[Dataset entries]

----------------

(* ===== verification/AesKey.v ===== *)
(** The key schedules of libtomcrypt's AES: rijndael_setup computes the key
    expansion of FIPS 197 and the keys of the equivalent inverse cipher, so AES
    is an instance of the block ciphers of Cipher.v. *)

From S2P Require Import Prelude Dbutil MdHash Cipher AesTab Aes AesFips.
Import Fips.

Local Open Scope Z_scope.
Local Open Scope prog_scope.

Opaque sbox inv_sbox gmul load32h.

(** ** Words of the key *)

Definition word4 (l : list Z) : Prop := length l = 4%nat /\ bytes l.

(** Split a word into its bytes. *)
Ltac open_word H :=
  let Hl := fresh in let Hb := fresh in
  destruct H as [Hl Hb];
  lazymatch type of Hl with length ?s = _ => do 4 (destruct s as [|? s]; [discriminate Hl|]); destruct s; [|discriminate Hl] end;
  clear Hl; repeat (apply Forall_cons in Hb as [? Hb]); clear Hb.
Ltac open_bytes H := let Hb := fresh in destruct H as [_ Hb]; repeat (apply Forall_cons in Hb as [? Hb]); clear Hb.
Ltac word_of_bytes := split; [reflexivity|]; repeat (apply Forall_cons_2; [byte_side|]); apply Forall_nil_2.

Lemma word4_xor a b : word4 a -> word4 b -> word4 (zip_with Z.lxor a b).
Proof. intros Ha Hb. open_word Ha. open_word Hb. word_of_bytes. Qed.
Lemma word4_sub a : word4 a -> word4 (sub_word a).
Proof. intros Ha. open_word Ha. word_of_bytes. Qed.
Lemma word4_rot a : word4 a -> word4 (rot_word a).
Proof. intros Ha. open_word Ha. word_of_bytes. Qed.
#[export] Hint Resolve word4_xor word4_sub word4_rot : aes.

Lemma word_of_xor a b : word4 a -> word4 b -> word_of (zip_with Z.lxor a b) = Z.lxor (word_of a) (word_of b).
Proof. intros Ha Hb. open_word Ha. open_word Hb. cbn. by rewrite load32h_lxor by done. Qed.

Lemma setup_mix_ok l : word4 l -> setup_mix (word_of l) = word_of (sub_word (rot_word l)).
Proof.
  intros Hl. open_word Hl. cbn. unfold setup_mix.
  match goal with |- context [load32h ?a ?b ?c ?d] => destruct (byte_load32h a b c d) as (-> & -> & -> & ->); [done..|];
    destruct (Te4_ok b) as (-> & _); [done|]; destruct (Te4_ok c) as (_ & -> & _); [done|];
    destruct (Te4_ok d) as (_ & _ & -> & _); [done|]; destruct (Te4_ok a) as (_ & _ & _ & ->); [done|] end.
  rewrite !load32h_lxor by byte_side. by rewrite ?Z.lxor_0_l, ?Z.lxor_0_r.
Qed.

Lemma setup_mix2_ok a b c d : word4 [a; b; c; d] -> setup_mix2 (load32h a b c d) = word_of (inv_mix_column a b c d).
Proof.
  intros Hl. open_bytes Hl. unfold setup_mix2.
  destruct (byte_load32h a b c d) as (-> & -> & -> & ->); [done..|].
  destruct (Tks_ok a) as (-> & _); [done|]. destruct (Tks_ok b) as (_ & -> & _); [done|].
  destruct (Tks_ok c) as (_ & _ & -> & _); [done|]. destruct (Tks_ok d) as (_ & _ & _ & ->); [done|].
  by rewrite !load32h_lxor by byte_side.
Qed.

Lemma RORc_ok a b c d : word4 [a; b; c; d] -> RORc (load32h a b c d) 8 = load32h d a b c.
Proof.
  intros Hl. open_bytes Hl. rewrite !load32h_val by done. unfold RORc, is_byte in *.
  set (x := a * 2 ^ 24 + b * 2 ^ 16 + c * 2 ^ 8 + d). assert (Hx : 0 <= x < 2 ^ 32) by lia.
  change (Z.land 8 31) with 8. change 0xFFFFFFFF with (Z.ones 32). rewrite !Z.land_ones by lia.
  rewrite (Z.mod_small x) by lia. rewrite Z.lor_comm, Z.shiftr_div_pow2 by lia. change (32 - 8) with 24.
  rewrite lor_add_shift; [|lia|]; subst x; Z.div_mod_to_equations; lia.
Qed.

Lemma rcon_ok i : 0 <= i < 10 -> zget rcon i = Some (word_of (rcon_word (Z.to_nat i + 1))) /\ word4 (rcon_word (Z.to_nat i + 1)).
Proof.
  intros Hi. assert (Hn : (Z.to_nat i < 10)%nat) by lia. rewrite <-(Z2Nat.id i) at 1 by lia. revert Hn. generalize (Z.to_nat i). clear.
  intros n Hn. do 10 (destruct n as [|n]; [split; [vm_compute; reflexivity|split; [reflexivity|apply (bool_decide_eq_true_1 _); vm_compute; reflexivity]]|]). lia.
Qed.

(** ** The expansion *)

(** The array starts with the words [w]. *)
Definition key_words (w : list (list Z)) (arr : list Z) : Prop :=
  Forall word4 w /\ zlen arr = 60 /\ exists rest, arr = map word_of w ++ rest.

Lemma key_words_nth w arr i : key_words w arr -> (i < length w)%nat -> word4 (nth i w []).
Proof. intros (Hw & _) Hi. rewrite Forall_forall in Hw. apply Hw, list_elem_of_In. by apply nth_In. Qed.

Lemma rd_word w arr i z : key_words w arr -> (i < length w)%nat -> z = Z.of_nat i -> rd z arr = Ok (word_of (nth i w []), arr).
Proof.
  intros (_ & _ & rest & ->) Hi ->. unfold rd, bind, gets, id. unfold zget. rewrite Zle_imp_le_bool, Nat2Z.id by lia.
  rewrite lookup_app_l by (by rewrite length_map). rewrite list_lookup_fmap.
  destruct (nth_lookup_or_length w i []) as [->|]; [done|lia].
Qed.

Lemma wr_word w arr v z : key_words w arr -> word4 v -> (length w < 60)%nat -> z = Z.of_nat (length w) ->
  exists arr', wr z (word_of v) arr = Ok (tt, arr') /\ key_words (w ++ [v]) arr'.
Proof.
  intros (Hw & Hl & rest & ->) Hv Hlt ->. destruct rest as [|x rest].
  - rewrite app_nil_r in Hl. unfold zlen in Hl. rewrite length_map in Hl. lia.
  - assert (Ez : Z.of_nat (length w) = zlen (map word_of w)) by (unfold zlen; by rewrite length_map).
    exists (map word_of w ++ word_of v :: rest). unfold wr, bind, gets, id, modify. rewrite Ez, zget_mid, zset_mid.
    split; [done|]. split; [apply Forall_app; split; [done|by apply Forall_cons_2]|]. split; [by rewrite zlen_app, zlen_cons in *|].
    exists rest. by rewrite map_app, <-app_assoc.
Qed.

Lemma last_nth (w : list (list Z)) : w <> [] -> List.last w [] = nth (length w - 1) w [].
Proof.
  intros Hw. destruct w as [|x w] using rev_ind; [done|]. rewrite last_last, length_app, app_nth2 by (cbn; lia).
  cbn. by replace (length w + 1 - 1 - length w)%nat with 0%nat by lia.
Qed.

Lemma expand_add nk n m w : expand nk (n + m) w = expand nk m (expand nk n w).
Proof. revert w. induction n as [|n IH]; intros w; [done|]. cbn [Nat.add expand]. by rewrite IH. Qed.

Lemma length_expand nk n w : length (expand nk n w) = (length w + n)%nat.
Proof. revert w. induction n as [|n IH]; intros w; cbn [expand]; [lia|]. rewrite IH, length_app. cbn. lia. Qed.

Section Expand.
Context (nk : nat) (Hnk : (0 < nk)%nat).

Lemma next_plain w q c : length w = (nk * q + c)%nat -> (0 < c < nk)%nat -> (6 < nk -> c <> 4)%nat ->
  next_word nk w = zip_with Z.lxor (nth (length w - nk) w []) (List.last w []).
Proof.
  intros El Hc H4. unfold next_word. assert (Em : (length w mod nk = c)%nat) by (rewrite El; symmetry; apply (Nat.mod_unique _ _ q); lia).
  rewrite Em. destruct (Nat.eqb_spec c 0); [lia|]. destruct (Nat.ltb_spec 6 nk), (Nat.eqb_spec c 4); cbn; try done. tauto.
Qed.

Lemma next_rcon w q : length w = (nk * q)%nat ->
  next_word nk w = zip_with Z.lxor (nth (length w - nk) w []) (zip_with Z.lxor (sub_word (rot_word (List.last w []))) (rcon_word q)).
Proof.
  intros El. unfold next_word. assert (Em : (length w mod nk = 0)%nat) by (rewrite El, Nat.mul_comm; apply Nat.Div0.mod_mul).
  rewrite Em. cbn. rewrite El at 2. by rewrite Nat.mul_comm, Nat.div_mul by lia.
Qed.

Lemma next_sub w q : (6 < nk)%nat -> length w = (nk * q + 4)%nat ->
  next_word nk w = zip_with Z.lxor (nth (length w - nk) w []) (sub_word (List.last w [])).
Proof.
  intros H6 El. unfold next_word. assert (Em : (length w mod nk = 4)%nat) by (rewrite El; symmetry; apply (Nat.mod_unique _ _ q); lia).
  rewrite Em, (proj2 (Nat.ltb_lt 6 nk) H6). done.
Qed.

(** One more word of the expansion. *)
Definition extends (w : list (list Z)) (m : prog (list Z) unit) (arr : list Z) : Prop :=
  exists arr', m arr = Ok (tt, arr') /\ key_words (w ++ [next_word nk w]) arr'.

Lemma xor_words_next w arr q c dst a b : key_words w arr -> length w = (nk * q + c)%nat -> (0 < c < nk)%nat -> (6 < nk -> c <> 4)%nat ->
  (nk <= length w < 60)%nat -> dst = Z.of_nat (length w) -> a = dst - Z.of_nat nk -> b = dst - 1 -> extends w (xor_words dst a b) arr.
Proof.
  intros Hw El Hc H4 Hl -> -> ->. unfold extends. rewrite (next_plain w q c El Hc H4), last_nth by (intros ->; cbn in *; lia).
  unfold xor_words. rewrite (bind_ok _ _ _ _ _ (rd_word w arr (length w - nk) (Z.of_nat (length w) - Z.of_nat nk) Hw ltac:(lia) ltac:(lia))).
  rewrite (bind_ok _ _ _ _ _ (rd_word w arr (length w - 1) (Z.of_nat (length w) - 1) Hw ltac:(lia) ltac:(lia))).
  pose proof (key_words_nth w arr (length w - nk) Hw ltac:(lia)). pose proof (key_words_nth w arr (length w - 1) Hw ltac:(lia)).
  rewrite <-word_of_xor by done. apply wr_word; auto with aes lia.
Qed.

Lemma mix_rcon_next w arr q dst a temp i : key_words w arr -> length w = (nk * q)%nat -> (nk <= length w < 60)%nat ->
  dst = Z.of_nat (length w) -> a = dst - Z.of_nat nk -> temp = word_of (nth (length w - 1) w []) -> i = Z.of_nat q - 1 -> 0 <= i < 10 ->
  extends w (mix_rcon dst a temp i) arr.
Proof.
  intros Hw El Hl -> -> -> -> Hi. unfold extends. rewrite (next_rcon w q El), last_nth by (intros ->; cbn in *; lia).
  unfold mix_rcon. rewrite (bind_ok _ _ _ _ _ (rd_word w arr (length w - nk) (Z.of_nat (length w) - Z.of_nat nk) Hw ltac:(lia) ltac:(lia))).
  destruct (rcon_ok _ Hi) as [-> Hr]. replace (Z.to_nat (Z.of_nat q - 1) + 1)%nat with q in * by lia.
  pose proof (key_words_nth w arr (length w - nk) Hw ltac:(lia)). pose proof (key_words_nth w arr (length w - 1) Hw ltac:(lia)).
  rewrite setup_mix_ok by done. rewrite Z.lxor_assoc, <-!word_of_xor by auto with aes. apply wr_word; auto with aes lia.
Qed.

Lemma extends_bind w m arr : extends w m arr ->
  exists arr', (forall B (k : prog (list Z) B), (m ;;; k) arr = k arr') /\ key_words (expand nk 1 w) arr'.
Proof. intros (arr' & E & Hw). exists arr'. split; [|done]. intros. by rewrite (bind_ok _ _ _ _ _ E). Qed.

(** Three words in a row without a special case. *)
Lemma xor_three w arr q c d0 a0 b0 d1 a1 b1 d2 a2 b2 :
  key_words w arr -> length w = (nk * q + c)%nat -> (0 < c)%nat -> (c + 2 < nk)%nat -> (6 < nk -> c + 2 < 4 \/ 4 < c)%nat ->
  (nk <= length w)%nat -> (length w + 3 <= 60)%nat ->
  d0 = Z.of_nat (length w) -> a0 = d0 - Z.of_nat nk -> b0 = d0 - 1 -> d1 = d0 + 1 -> a1 = a0 + 1 -> b1 = d0 -> d2 = d0 + 2 -> a2 = a0 + 2 -> b2 = d1 ->
  exists arr', (forall B (k : prog (list Z) B), (xor_words d0 a0 b0 ;;; xor_words d1 a1 b1 ;;; xor_words d2 a2 b2 ;;; k) arr = k arr') /\ key_words (expand nk 3 w) arr'.
Proof.
  intros Hw El Hc Hc2 H4 Hl Hr -> -> -> -> -> -> -> -> ->.
  set (d := Z.of_nat (length w)). set (a := d - Z.of_nat nk).
  destruct (extends_bind w (xor_words d a (d - 1)) arr) as (arr1 & E1 & Hw1); [apply (xor_words_next w arr q c); (done || lia)|].
  pose proof (length_expand nk 1 w) as L1.
  destruct (extends_bind (expand nk 1 w) (xor_words (d + 1) (a + 1) d) arr1) as (arr2 & E2 & Hw2);
    [apply (xor_words_next _ arr1 q (c + 1)); (done || lia)|].
  pose proof (length_expand nk 2 w) as L2.
  destruct (extends_bind (expand nk 2 w) (xor_words (d + 2) (a + 2) (d + 1)) arr2) as (arr3 & E3 & Hw3);
    [apply (xor_words_next _ arr2 q (c + 2)); (done || lia)|].
  exists arr3. split; [|done]. intros. by rewrite E1, E2, E3.
Qed.
End Expand.

Ltac side := done || lia.

(** The last word, read into [temp]. *)
Lemma rd_last {B} w arr z (k : Z -> prog (list Z) B) : key_words w arr -> (0 < length w)%nat -> z = Z.of_nat (length w) - 1 ->
  (temp <- rd z ;; k temp) arr = k (word_of (nth (length w - 1) w [])) arr.
Proof. intros Hw Hl ->. apply bind_ok. apply rd_word; [done|lia|lia]. Qed.

Lemma expand16_ok m : forall n i rk q w arr, (m <= n)%nat -> (q + m = 10)%nat -> (1 <= q)%nat -> key_words w arr -> length w = (4 * q)%nat ->
  i = Z.of_nat q - 1 -> rk = 4 * i ->
  exists arr', expand16 n i rk arr = Ok (tt, arr') /\ key_words (expand 4 (4 * S m) w) arr'.
Proof.
  induction m as [|m IH]; intros n i rk q w arr Hn Hq H1 Hw El Ei Erk.
  all: destruct n as [|n]; [try lia|]; cbn [expand16].
  all: rewrite (rd_last w) by side.
  all: destruct (extends_bind 4 w (mix_rcon (rk + 4) rk (word_of (nth (length w - 1) w [])) i) arr) as (arr1 & E1 & Hw1);
    [apply (mix_rcon_next 4 ltac:(lia) w arr q); side|]; rewrite E1.
  all: pose proof (length_expand 4 1 w) as L1.
  all: destruct (xor_three 4 ltac:(lia) (expand 4 1 w) arr1 q 1 (rk + 5) (rk + 1) (rk + 4) (rk + 6) (rk + 2) (rk + 5) (rk + 7) (rk + 3) (rk + 6))
    as (arr2 & E2 & Hw2); [side..|]; rewrite E2.
  all: rewrite <-expand_add in Hw2; cbn [Nat.add] in Hw2.
  - rewrite (proj2 (Z.eqb_eq _ 10)) by lia. by exists arr2.
  - rewrite (proj2 (Z.eqb_eq _ 10)) by lia. by exists arr2.
  - rewrite (proj2 (Z.eqb_neq _ 10)) by lia. replace (4 * S (S m))%nat with (4 + 4 * S m)%nat by lia. rewrite expand_add.
    apply (IH n _ _ (S q)); side || rewrite length_expand; lia.
Qed.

----------------

*Exercise directions*:
Please copy the line that holds "all: rewrite (rd_last w) by side." and each line under it through the last line above, exactly as they stand, adding nothing.

*Exercise response*:
  all: rewrite (rd_last w) by side.
  all: destruct (extends_bind 4 w (mix_rcon (rk + 4) rk (word_of (nth (length w - 1) w [])) i) arr) as (arr1 & E1 & Hw1);
    [apply (mix_rcon_next 4 ltac:(lia) w arr q); side|]; rewrite E1.
  all: pose proof (length_expand 4 1 w) as L1.
  all: destruct (xor_three 4 ltac:(lia) (expand 4 1 w) arr1 q 1 (rk + 5) (rk + 1) (rk + 4) (rk + 6) (rk + 2) (rk + 5) (rk + 7) (rk + 3) (rk + 6))
    as (arr2 & E2 & Hw2); [side..|]; rewrite E2.
  all: rewrite <-expand_add in Hw2; cbn [Nat.add] in Hw2.
  - rewrite (proj2 (Z.eqb_eq _ 10)) by lia. by exists arr2.
  - rewrite (proj2 (Z.eqb_eq _ 10)) by lia. by exists arr2.
  - rewrite (proj2 (Z.eqb_neq _ 10)) by lia. replace (4 * S (S m))%nat with (4 + 4 * S m)%nat by lia. rewrite expand_add.
    apply (IH n _ _ (S q)); side || rewrite length_expand; lia.
Qed.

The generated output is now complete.